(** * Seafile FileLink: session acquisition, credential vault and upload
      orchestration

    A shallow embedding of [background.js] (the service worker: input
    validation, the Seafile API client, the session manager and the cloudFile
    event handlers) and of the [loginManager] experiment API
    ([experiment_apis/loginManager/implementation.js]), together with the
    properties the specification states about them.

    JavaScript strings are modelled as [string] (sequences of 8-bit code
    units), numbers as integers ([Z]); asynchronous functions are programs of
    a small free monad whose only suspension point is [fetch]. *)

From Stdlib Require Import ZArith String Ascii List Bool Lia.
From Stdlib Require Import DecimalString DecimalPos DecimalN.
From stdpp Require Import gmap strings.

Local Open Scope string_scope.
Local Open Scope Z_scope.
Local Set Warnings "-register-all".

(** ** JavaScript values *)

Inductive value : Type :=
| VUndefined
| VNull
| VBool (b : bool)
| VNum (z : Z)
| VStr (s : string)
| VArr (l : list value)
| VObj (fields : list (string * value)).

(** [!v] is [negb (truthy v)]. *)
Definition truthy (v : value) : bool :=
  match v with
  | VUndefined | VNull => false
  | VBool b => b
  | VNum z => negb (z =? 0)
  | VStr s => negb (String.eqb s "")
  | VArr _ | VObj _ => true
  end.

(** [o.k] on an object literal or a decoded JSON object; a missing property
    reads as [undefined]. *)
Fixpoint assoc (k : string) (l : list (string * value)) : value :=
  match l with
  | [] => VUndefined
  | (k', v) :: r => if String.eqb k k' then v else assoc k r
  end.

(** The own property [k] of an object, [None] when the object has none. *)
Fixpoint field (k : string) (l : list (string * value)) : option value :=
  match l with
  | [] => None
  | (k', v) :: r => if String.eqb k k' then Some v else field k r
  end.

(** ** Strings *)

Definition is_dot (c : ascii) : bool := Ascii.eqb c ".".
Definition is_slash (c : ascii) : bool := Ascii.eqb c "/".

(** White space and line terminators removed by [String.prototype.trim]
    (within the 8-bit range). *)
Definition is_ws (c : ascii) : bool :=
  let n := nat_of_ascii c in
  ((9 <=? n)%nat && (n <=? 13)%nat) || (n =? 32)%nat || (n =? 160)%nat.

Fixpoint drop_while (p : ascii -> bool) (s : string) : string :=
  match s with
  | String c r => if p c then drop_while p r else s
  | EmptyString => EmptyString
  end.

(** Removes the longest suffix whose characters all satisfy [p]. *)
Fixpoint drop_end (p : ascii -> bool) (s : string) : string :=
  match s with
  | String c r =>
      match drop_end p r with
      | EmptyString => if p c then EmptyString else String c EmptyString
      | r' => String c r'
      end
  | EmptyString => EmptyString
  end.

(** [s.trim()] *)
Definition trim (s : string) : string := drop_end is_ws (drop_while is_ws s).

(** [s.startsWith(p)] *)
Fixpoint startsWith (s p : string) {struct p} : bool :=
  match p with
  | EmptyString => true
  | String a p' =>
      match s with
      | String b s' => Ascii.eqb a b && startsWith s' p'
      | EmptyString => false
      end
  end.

==

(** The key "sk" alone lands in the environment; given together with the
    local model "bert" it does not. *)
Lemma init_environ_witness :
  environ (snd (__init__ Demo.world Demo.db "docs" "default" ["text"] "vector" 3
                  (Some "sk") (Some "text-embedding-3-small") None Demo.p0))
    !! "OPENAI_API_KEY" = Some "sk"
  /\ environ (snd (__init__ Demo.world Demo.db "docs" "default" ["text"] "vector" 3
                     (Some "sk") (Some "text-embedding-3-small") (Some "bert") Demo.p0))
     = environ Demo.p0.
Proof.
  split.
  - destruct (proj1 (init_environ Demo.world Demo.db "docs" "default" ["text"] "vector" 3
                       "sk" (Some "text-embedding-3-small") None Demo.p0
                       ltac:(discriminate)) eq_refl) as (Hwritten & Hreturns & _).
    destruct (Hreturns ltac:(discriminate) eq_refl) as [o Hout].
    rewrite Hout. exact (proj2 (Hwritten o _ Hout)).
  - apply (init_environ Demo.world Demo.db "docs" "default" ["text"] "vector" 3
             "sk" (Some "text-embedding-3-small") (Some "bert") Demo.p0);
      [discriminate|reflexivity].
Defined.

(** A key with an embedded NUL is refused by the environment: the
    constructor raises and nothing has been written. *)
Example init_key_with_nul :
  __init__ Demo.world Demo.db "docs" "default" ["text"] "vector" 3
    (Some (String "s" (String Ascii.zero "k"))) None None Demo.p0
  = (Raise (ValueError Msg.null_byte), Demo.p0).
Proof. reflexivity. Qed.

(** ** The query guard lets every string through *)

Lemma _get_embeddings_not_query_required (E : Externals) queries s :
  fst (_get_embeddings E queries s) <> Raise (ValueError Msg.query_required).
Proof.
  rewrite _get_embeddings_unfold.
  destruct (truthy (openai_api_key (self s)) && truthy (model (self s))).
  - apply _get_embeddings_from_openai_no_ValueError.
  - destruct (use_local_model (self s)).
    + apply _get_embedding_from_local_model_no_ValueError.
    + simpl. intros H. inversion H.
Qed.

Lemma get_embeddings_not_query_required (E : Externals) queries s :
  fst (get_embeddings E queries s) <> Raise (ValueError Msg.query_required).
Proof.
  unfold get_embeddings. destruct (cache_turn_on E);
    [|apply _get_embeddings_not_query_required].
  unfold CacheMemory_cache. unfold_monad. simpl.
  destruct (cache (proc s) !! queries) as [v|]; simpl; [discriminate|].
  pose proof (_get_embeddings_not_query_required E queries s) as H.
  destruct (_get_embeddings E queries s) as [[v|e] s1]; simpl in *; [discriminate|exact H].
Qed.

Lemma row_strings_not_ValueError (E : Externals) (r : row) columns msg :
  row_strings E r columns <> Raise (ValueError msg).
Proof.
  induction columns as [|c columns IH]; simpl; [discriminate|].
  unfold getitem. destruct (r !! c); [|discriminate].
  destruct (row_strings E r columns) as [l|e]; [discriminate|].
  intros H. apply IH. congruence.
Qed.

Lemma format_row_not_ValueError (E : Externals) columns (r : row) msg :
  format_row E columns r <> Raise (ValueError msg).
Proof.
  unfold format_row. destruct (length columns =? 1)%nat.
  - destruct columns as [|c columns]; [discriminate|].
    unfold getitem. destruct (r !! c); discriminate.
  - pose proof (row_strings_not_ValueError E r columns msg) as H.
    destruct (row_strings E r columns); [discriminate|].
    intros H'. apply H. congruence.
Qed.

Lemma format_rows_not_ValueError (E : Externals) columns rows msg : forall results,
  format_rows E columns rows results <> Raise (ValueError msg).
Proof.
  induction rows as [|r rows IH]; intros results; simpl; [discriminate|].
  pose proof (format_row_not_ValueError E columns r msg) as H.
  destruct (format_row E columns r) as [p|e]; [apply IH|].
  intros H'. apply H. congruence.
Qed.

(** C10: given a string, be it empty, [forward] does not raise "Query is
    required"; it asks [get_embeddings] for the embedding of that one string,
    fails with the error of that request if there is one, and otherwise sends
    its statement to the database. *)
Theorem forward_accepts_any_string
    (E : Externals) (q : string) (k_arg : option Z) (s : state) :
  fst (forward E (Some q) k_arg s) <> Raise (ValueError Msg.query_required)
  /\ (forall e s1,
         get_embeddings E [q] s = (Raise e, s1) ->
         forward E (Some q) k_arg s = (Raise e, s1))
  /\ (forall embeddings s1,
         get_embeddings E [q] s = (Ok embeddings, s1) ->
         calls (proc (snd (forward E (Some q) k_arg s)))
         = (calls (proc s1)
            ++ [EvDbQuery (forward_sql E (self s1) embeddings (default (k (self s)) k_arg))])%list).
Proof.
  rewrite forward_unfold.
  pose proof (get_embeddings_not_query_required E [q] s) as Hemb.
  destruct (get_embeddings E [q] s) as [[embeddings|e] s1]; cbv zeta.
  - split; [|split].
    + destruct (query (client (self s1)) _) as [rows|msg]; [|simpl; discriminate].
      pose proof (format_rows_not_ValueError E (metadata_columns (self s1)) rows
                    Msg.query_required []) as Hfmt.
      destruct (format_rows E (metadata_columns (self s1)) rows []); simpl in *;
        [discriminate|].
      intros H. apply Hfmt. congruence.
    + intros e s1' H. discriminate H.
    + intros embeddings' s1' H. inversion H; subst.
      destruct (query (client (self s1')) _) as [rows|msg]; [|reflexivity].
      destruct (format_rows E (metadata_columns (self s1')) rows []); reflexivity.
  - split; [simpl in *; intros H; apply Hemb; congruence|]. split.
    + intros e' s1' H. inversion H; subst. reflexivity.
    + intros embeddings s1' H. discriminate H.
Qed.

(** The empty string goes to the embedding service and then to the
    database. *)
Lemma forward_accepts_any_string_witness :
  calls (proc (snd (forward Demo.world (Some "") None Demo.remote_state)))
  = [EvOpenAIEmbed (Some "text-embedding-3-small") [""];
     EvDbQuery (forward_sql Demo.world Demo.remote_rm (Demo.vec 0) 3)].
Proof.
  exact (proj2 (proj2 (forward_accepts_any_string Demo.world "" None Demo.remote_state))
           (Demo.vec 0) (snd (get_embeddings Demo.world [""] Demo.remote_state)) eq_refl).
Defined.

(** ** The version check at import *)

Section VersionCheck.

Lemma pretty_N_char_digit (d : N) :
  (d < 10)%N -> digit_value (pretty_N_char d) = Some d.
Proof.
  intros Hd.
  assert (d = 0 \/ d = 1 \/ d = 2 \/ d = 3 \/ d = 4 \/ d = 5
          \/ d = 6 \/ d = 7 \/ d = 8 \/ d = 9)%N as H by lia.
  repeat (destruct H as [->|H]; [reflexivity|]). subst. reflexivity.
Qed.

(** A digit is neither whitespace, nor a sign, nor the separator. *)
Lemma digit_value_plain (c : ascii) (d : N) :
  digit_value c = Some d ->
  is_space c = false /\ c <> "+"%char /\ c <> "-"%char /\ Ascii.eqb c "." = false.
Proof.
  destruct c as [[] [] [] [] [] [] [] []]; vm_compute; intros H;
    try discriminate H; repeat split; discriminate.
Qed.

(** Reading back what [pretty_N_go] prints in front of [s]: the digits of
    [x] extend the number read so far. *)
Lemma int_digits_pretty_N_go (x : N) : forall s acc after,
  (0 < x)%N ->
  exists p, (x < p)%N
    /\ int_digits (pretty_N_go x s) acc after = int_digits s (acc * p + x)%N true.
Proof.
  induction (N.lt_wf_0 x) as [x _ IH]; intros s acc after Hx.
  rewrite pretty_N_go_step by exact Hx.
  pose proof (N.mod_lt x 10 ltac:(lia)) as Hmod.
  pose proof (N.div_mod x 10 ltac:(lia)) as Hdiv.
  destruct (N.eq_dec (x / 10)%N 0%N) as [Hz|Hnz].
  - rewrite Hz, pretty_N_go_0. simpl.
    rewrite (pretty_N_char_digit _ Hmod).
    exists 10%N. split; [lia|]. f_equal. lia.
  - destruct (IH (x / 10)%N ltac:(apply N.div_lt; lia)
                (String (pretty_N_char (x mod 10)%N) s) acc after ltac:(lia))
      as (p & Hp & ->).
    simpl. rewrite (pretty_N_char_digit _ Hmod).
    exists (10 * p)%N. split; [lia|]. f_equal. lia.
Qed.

* Task to carry out
As listed above, the lines from the line with "(** * Seafile" to the line with "match v with" are to be echoed exactly, with both ends included and nothing added.

* Solution to this exercise
(** * Seafile FileLink: session acquisition, credential vault and upload
      orchestration

    A shallow embedding of [background.js] (the service worker: input
    validation, the Seafile API client, the session manager and the cloudFile
    event handlers) and of the [loginManager] experiment API
    ([experiment_apis/loginManager/implementation.js]), together with the
    properties the specification states about them.

    JavaScript strings are modelled as [string] (sequences of 8-bit code
    units), numbers as integers ([Z]); asynchronous functions are programs of
    a small free monad whose only suspension point is [fetch]. *)

From Stdlib Require Import ZArith String Ascii List Bool Lia.
From Stdlib Require Import DecimalString DecimalPos DecimalN.
From stdpp Require Import gmap strings.

Local Open Scope string_scope.
Local Open Scope Z_scope.
Local Set Warnings "-register-all".

(** ** JavaScript values *)

Inductive value : Type :=
| VUndefined
| VNull
| VBool (b : bool)
| VNum (z : Z)
| VStr (s : string)
| VArr (l : list value)
| VObj (fields : list (string * value)).

(** [!v] is [negb (truthy v)]. *)
Definition truthy (v : value) : bool :=
  match v with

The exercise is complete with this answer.